Scientists at the USDA and the Food and Drug Administration are now reporting there is no credible evidence of food or food packaging being a source for the spread of the Coronavirus. They said there are few reports of the virus being detected on food or its packaging because the number of virus particles that could be picked up by touching a surface would be very small and the amount needed for infection by touching or inhaling the virus would have to be very high. Agencies all over the world are verifying this research especially after the Chinese have stated food packaging is a likely source for the spread of the virus.

Wisconsin lost 500 farms in 2020. We now have 64,400 farms as the biggest decrease was in small farm numbers—those with sales between one thousand and 10 thousand dollars. The average size of a Wisconsin farm is now 222 acres, up 2 acres from 2019. One statistic that hasn’t changed since 2017 is the amount of land we have in agriculture—that’s 14.3 million acres. Nationally there were 2 million 19 thousand farms at the start of this year—down 44 hundred from 2019. Farm numbers fell across the country for all sizes of farms. But there are now 800 thousand fewer acres in agriculture than there were in 2019—down to 896.6 million acres. The size of the average U.S. farm is the same as last year—444 acres.

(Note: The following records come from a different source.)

(* ===== verification/SeriRead.v ===== *)
(** * Reading back what [luaseri_pack] wrote

    [luaseri_unpack] on the encoding of a list of values gives the values themselves
    ([norm]): a table as the entries its array and hash part set, in that order. *)

From S2P Require Import Prelude CString LuaError Seri SeriSpec.

(** ** What is read back *)

Definition set_pairs (es kvs : list (uvalue * uvalue)) : list (uvalue * uvalue) :=
  foldl (fun es kv => table_set es kv.1 kv.2) es kvs.

(** The items of the array part are stored at 1, 2, ... *)
Definition set_items (i : Z) (es : list (uvalue * uvalue)) (vs : list uvalue) : list (uvalue * uvalue) :=
  set_pairs es (zip (UInteger <$> seqZ i (Z.of_nat (length vs))) vs).

Fixpoint norm (v : lvalue) : uvalue :=
  match v with
  | LNil | LOther => UNil
  | LBoolean b => UBoolean b
  | LInteger z => UInteger z
  | LNumber bits => UNumber bits
  | LUserdata p => UUserdata p
  | LString s => UString s
  | LTable n es =>
      let us := map (fun e => (fst e, norm (fst e), norm (snd e))) es in
      UTable (set_pairs (set_items 1 [] (geti UNil us <$> seqZ 1 n)) (hash_part n us))
  | LPairs es => UTable (set_pairs [] (map (fun e => (norm (fst e), norm (snd e))) es))
  end.

Section RoundTrip.
Context (float_integer : Z -> option Z).

Definition unpack_one (fuel : nat) (rb : read_block) : res (uvalue * read_block) :=
  let* (t, rb) := read_bytes rb 1 in
  push_value float_integer fuel rb (Z.land (le_value t) 7) (Z.shiftr (le_value t) 3).

(** A key Lua accepts as it is. *)
Definition key_ok (k : lvalue) : Prop :=
  match k with
  | LNil | LOther => False
  | LNumber bits => is_nan bits = false /\ float_integer bits = None
  | _ => True
  end.

(** A value as the Lua machine holds it. *)
Fixpoint wf_value (v : lvalue) : Prop :=
  match v with
  | LInteger z => - 2 ^ 63 <= z < 2 ^ 63
  | LNumber z | LUserdata z => 0 <= z < 2 ^ 64
  | LTable _ es | LPairs es =>
      Forall (fun e => key_ok (fst e)) es /\
      foldr (fun e P => wf_value (fst e) /\ wf_value (snd e) /\ P) True es
  | LString s => Z.of_nat (length s) <= INT_MAX
  | LOther => False
  | _ => True
  end.

(** The bytes [l] read back as [u]. *)
Definition decodes (l : list Z) (u : uvalue) : Prop :=
  l <> [] /\ forall fuel rb rest, reads rb (l ++ rest) -> (3 * length l - 2 <= fuel)%nat ->
    exists rb', unpack_one fuel rb = Ok (u, rb') /\ reads rb' rest.

Lemma decodes_cons t body u :
  (forall fuel rb rest, reads rb (body ++ rest) -> (3 * length body + 1 <= fuel)%nat ->
     exists rb', push_value float_integer fuel rb (Z.land t 7) (Z.shiftr t 3) = Ok (u, rb') /\ reads rb' rest) ->
  decodes (t :: body) u.
Proof.
  intros H. split; [done|]. intros fuel rb rest Hr Hf. unfold unpack_one.
  destruct (read_bytes_spec rb [t] (body ++ rest) 1 Hr eq_refl) as (rb1 & -> & Hr1).
  cbn [le_value]. rewrite Z.mul_0_r, Z.add_0_r. apply H; [done|]. simpl in Hf. lia.
Qed.

Definition rawset_ok (k : uvalue) : Prop :=
  is_nil k = false /\ forall es v, rawset float_integer es k v = Ok (table_set es k v).

Lemma key_ok_norm k : key_ok k -> rawset_ok (norm k).
Proof.
  destruct k; cbn [key_ok norm]; try done. intros [Hn Hf]. split; [done|]. intros es v. unfold rawset.
  by rewrite Hn, Hf.
Qed.

Lemma unpack_hash_S fuel rb es :
  unpack_hash float_integer (S fuel) rb es =
    let* (k, rb) := unpack_one fuel rb in
    if is_nil k then Ok (UTable es, rb)
    else
      let* (v, rb) := unpack_one fuel rb in
      let* es := rawset float_integer es k v in
      unpack_hash float_integer fuel rb es.
Proof.
  cbn [unpack_hash]. unfold unpack_one. destruct (read_bytes rb 1) as [[t rb1]| |]; [|done..].
  destruct (push_value _ _ _ _ _) as [[k rb2]| |]; [|done..]. destruct (is_nil k); [done|].
  by destruct (read_bytes rb2 1) as [[t' rb3]| |].
Qed.

Lemma unpack_array_S fuel rb i n es :
  unpack_array float_integer (S fuel) rb i n es =
    if i <=? n then
      let* (v, rb) := unpack_one fuel rb in
      unpack_array float_integer fuel rb (i + 1) n (table_set es (UInteger i) v)
    else unpack_hash float_integer fuel rb es.
Proof.
  cbn [unpack_array]. unfold unpack_one. destruct (i <=? n); [|done]. by destruct (read_bytes rb 1) as [[t rb1]| |].
Qed.

Lemma decodes_nil : decodes [TYPE_NIL] UNil.
Proof.
  apply decodes_cons. intros fuel rb rest Hr Hf. destruct fuel as [|fuel]; [lia|].
  exists rb. by split.
Qed.

Lemma decodes_length l u : decodes l u -> (1 <= length l)%nat.
Proof. intros [Hl _]. destruct l; [done|]. cbn [length]. lia. Qed.

(** The hash part of a table: pairs up to a [nil] key. *)
Lemma unpack_hash_spec (bs : list (list Z * list Z)) (us : list (uvalue * uvalue)) :
  Forall2 (fun b u => decodes b.1 u.1 /\ decodes b.2 u.2 /\ rawset_ok u.1) bs us ->
  forall fuel rb rest es, reads rb (ser_hash bs ++ rest) -> (3 * length (ser_hash bs) - 1 <= fuel)%nat ->
  exists rb', unpack_hash float_integer fuel rb es = Ok (UTable (set_pairs es us), rb') /\ reads rb' rest.
Proof.
  induction 1 as [|[bk bv] [uk uv] bs us (Hk & Hv & Hrk & Hset) _ IH]; intros fuel rb rest es Hr Hf.
  - destruct fuel as [|fuel]; [cbn in Hf; lia|]. rewrite unpack_hash_S.
    destruct decodes_nil as [_ Hnil]. destruct (Hnil fuel rb rest Hr) as (rb' & -> & Hr'); [cbn in Hf |- *; lia|].
    by exists rb'.
  - assert (ser_hash ((bk, bv) :: bs) = bk ++ bv ++ ser_hash bs) as E.
    { unfold ser_hash. rewrite fmap_cons. cbn [concat fst snd]. by rewrite <- !app_assoc. }
    rewrite E, <- !app_assoc in Hr. rewrite E, !length_app in Hf. cbn [fst snd] in *.
    pose proof (decodes_length _ _ Hk). pose proof (decodes_length _ _ Hv). destruct Hk as [_ Hk], Hv as [_ Hv].
    destruct fuel as [|fuel]; [lia|]. rewrite unpack_hash_S.
    destruct (Hk fuel _ _ Hr) as (rb1 & -> & Hr1); [lia|]. rewrite Hrk.
    destruct (Hv fuel _ _ Hr1) as (rb2 & -> & Hr2); [lia|]. rewrite Hset.
    apply IH; [done|lia].
Qed.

Some groups, like Cooperatives are finding their bylaws are causing them some problems. The Cooperative Network is pushing legislation that would let them hold their annual meetings virtually. Currently their bylaws say member meetings must be held at the cooperative’s principal office or another place chosen by the Board of Directors. There is currently a bill before the state legislature that would allow for changes to be made.